Complement activation is known to occur during and after cardiac procedures as a result of CPB and ischemia-reperfusion injury, leading to a cycle of cell damage and death. Therefore, it is hypothesized that preoperative administration of ravulizumab will provide immediate and complete complement inhibition, which will be sustained throughout the surgical period, preventing the uncontrolled complement activation associated with the development of CSA-AKI, thus minimizing poor outcomes for patients.
ClinicalTrials.gov NCT05746559. Registered on February 27, 2023.

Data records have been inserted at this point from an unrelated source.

(** What [annotate] leaves at each place of the list. *)
Lemma annotate_nth (ranked : list RankedSolution) :
  forall (i total k : nat) (entry : RankedSolution),
    nth_error (annotate i total ranked) k = Some entry ->
    exists solution,
      nth_error ranked k = Some solution /\
      score entry = score solution /\
      metrics entry = metrics solution /\
      content_preview entry = content_preview solution /\
      strengths entry = strengths solution /\
      weaknesses entry = weaknesses solution /\
      recommendation entry =
        Some (label_text (_get_recommendation solution (i + k) total)) /\
      trust_level entry = Some (_get_trust_level (score solution)).
Proof.
  induction ranked as [|x rest IH]; intros i total k entry; cbn [annotate].
  - destruct k; discriminate.
  - destruct k as [|k]; cbn [nth_error].
    + intros H; injection H as <-. exists x. rewrite Nat.add_0_r.
      cbn. repeat split; reflexivity.
    + intros H. destruct (IH _ _ _ _ H) as (y & Hy & Hrest).
      exists y. split; [exact Hy|]. rewrite Nat.add_succ_r. exact Hrest.
Qed.

Lemma annotate_length (ranked : list RankedSolution) :
  forall i total, List.length (annotate i total ranked) = List.length ranked.
Proof.
  induction ranked as [|x rest IH]; intros i total; cbn [annotate List.length];
    [reflexivity|]. rewrite IH. reflexivity.
Qed.

Lemma annotate_metrics (ranked : list RankedSolution) :
  forall i total, map metrics (annotate i total ranked) = map metrics ranked.
Proof.
  induction ranked as [|x rest IH]; intros i total; cbn [annotate map];
    [reflexivity|]. rewrite IH. reflexivity.
Qed.

Lemma annotate_score (ranked : list RankedSolution) :
  forall i total, map score (annotate i total ranked) = map score ranked.
Proof.
  induction ranked as [|x rest IH]; intros i total; cbn [annotate map];
    [reflexivity|]. rewrite IH. reflexivity.
Qed.

(** The ranked list before its annotation. *)
Lemma rank_solutions_inv (fromisoformat : string -> option datetime)
    (solutions : list SolutionDict) (w w' : World) (ranked : list RankedSolution) :
  rank_solutions fromisoformat solutions w = Ok (ranked, w') ->
  exists metrics_list w1 sorted,
    to_metrics_list fromisoformat solutions w = Ok (metrics_list, w1) /\
    compare_solutions metrics_list w1 = Ok (sorted, w') /\
    ranked = annotate 0 (List.length sorted) sorted.
Proof.
  unfold rank_solutions, bind.
  destruct (to_metrics_list _ _ _) as [[ml w1]|] eqn:H1; [|discriminate].
  destruct (compare_solutions ml w1) as [[sorted w2]|] eqn:H2; [|discriminate].
  unfold ret. intros H; injection H as <- <-.
  exists ml, w1, sorted. repeat split; exact H2.
Qed.

End Labels.

(** X1. In the list that [rank_solutions] returns, the labels
    "Highly Recommended" and "Recommended" go to the first entry only:
    every later entry is a "Good Alternative", "Use with caution" or
    "Last resort", whatever its score; and the first entry is never
    labelled "Good Alternative". *)
Theorem only_the_first_entry_is_recommended
    (fromisoformat : string -> option datetime)
    (solutions : list SolutionRanker.SolutionDict) (w w' : World)
    (ranked : list QualityScorer.RankedSolution) :
  SolutionRanker.rank_solutions fromisoformat solutions w = Ok (ranked, w') ->
  (forall k entry,
      nth_error ranked (S k) = Some entry ->
      exists label,
        QualityScorer.recommendation entry
          = Some (SolutionRanker.label_text label) /\
        (label = SolutionRanker.GoodAlternative \/
         label = SolutionRanker.UseWithCaution \/
         label = SolutionRanker.LastResort) /\
        QualityScorer.recommendation entry
          <> Some (SolutionRanker.label_text SolutionRanker.HighlyRecommended) /\
        QualityScorer.recommendation entry
          <> Some (SolutionRanker.label_text SolutionRanker.Recommended)) /\
  (forall entry,
      nth_error ranked 0 = Some entry ->
      QualityScorer.recommendation entry
        <> Some (SolutionRanker.label_text SolutionRanker.GoodAlternative)).
Proof.
  intros H. destruct (rank_solutions_inv _ _ _ _ _ H) as (ml & w1 & sorted & _ & _ & ->).
  split.
  - intros k entry Hk.
    destruct (annotate_nth _ _ _ _ _ Hk) as (x & _ & _ & _ & _ & _ & _ & Hrec & _).
    cbn [Nat.add] in Hrec.
    exists (SolutionRanker._get_recommendation x (S k) (List.length sorted)).
    split; [exact Hrec|].
    pose proof (later_rank_labels x k (List.length sorted)) as Hl.
    split; [exact Hl|]. rewrite Hrec.
    split; intros Heq; injection Heq as Heq;
      [apply (label_text_inj _ SolutionRanker.HighlyRecommended) in Heq
      |apply (label_text_inj _ SolutionRanker.Recommended) in Heq];
      rewrite Heq in Hl; destruct Hl as [Hl|[Hl|Hl]]; discriminate.
  - intros entry H0.
    destruct (annotate_nth _ _ _ _ _ H0) as (x & _ & _ & _ & _ & _ & _ & Hrec & _).
    cbn [Nat.add] in Hrec. rewrite Hrec. intros Heq. injection Heq as Heq.
    apply (label_text_inj _ SolutionRanker.GoodAlternative) in Heq.
    exact (first_rank_labels _ _ Heq).
Qed.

心脏手术,尤其是那些需要体外循环(CPB)的手术,与心脏手术相关的急性肾损伤(CSA-AKI)的发生有关。CSA-AKI的发生是炎症、补体激活失控和肾细胞损伤的结果。在术前肾功能受损的患者中,如慢性肾脏病(CKD)患者,发生CSA-AKI的风险增加,临床结局也较差。目前,对于CSA-AKI的预防或治疗,有效的靶向药物干预措施有限,不过正在研究新出现的疗法,特别是在已有CKD的患者中。ARTEMIS(用ravulizumab保护慢性肾脏病患者免受CSA-AKI及随后的主要不良肾脏事件影响)试验将评估ravulizumab(一种补体C5抑制剂)在降低接受非急诊CPB心脏手术的术前CKD患者发生主要不良肾脏事件(MAKE)风险方面的疗效和安全性。
本试验目前正在招募计划进行需要CPB的心脏手术的CKD患者,包括冠状动脉搭桥术、瓣膜置换或修复术或联合手术。这是一项3期、随机、双盲、安慰剂对照的全球研究,评估术前单次剂量ravulizumab的疗效和安全性。这些结局将通过整个研究期间MAKE及其组成部分的发生情况,以及CSA-AKI的发生情况和严重程度来评估。
已知在心脏手术期间和术后,由于CPB和缺血再灌注损伤会发生补体激活,导致细胞损伤和死亡的循环。因此,推测术前给予ravulizumab将提供即时和完全的补体抑制作用,这种作用将在整个手术期间持续,防止与CSA-AKI发生相关的补体激活失控,从而将患者的不良结局降至最低。
ClinicalTrials.gov NCT05746559。于2023年2月27日注册。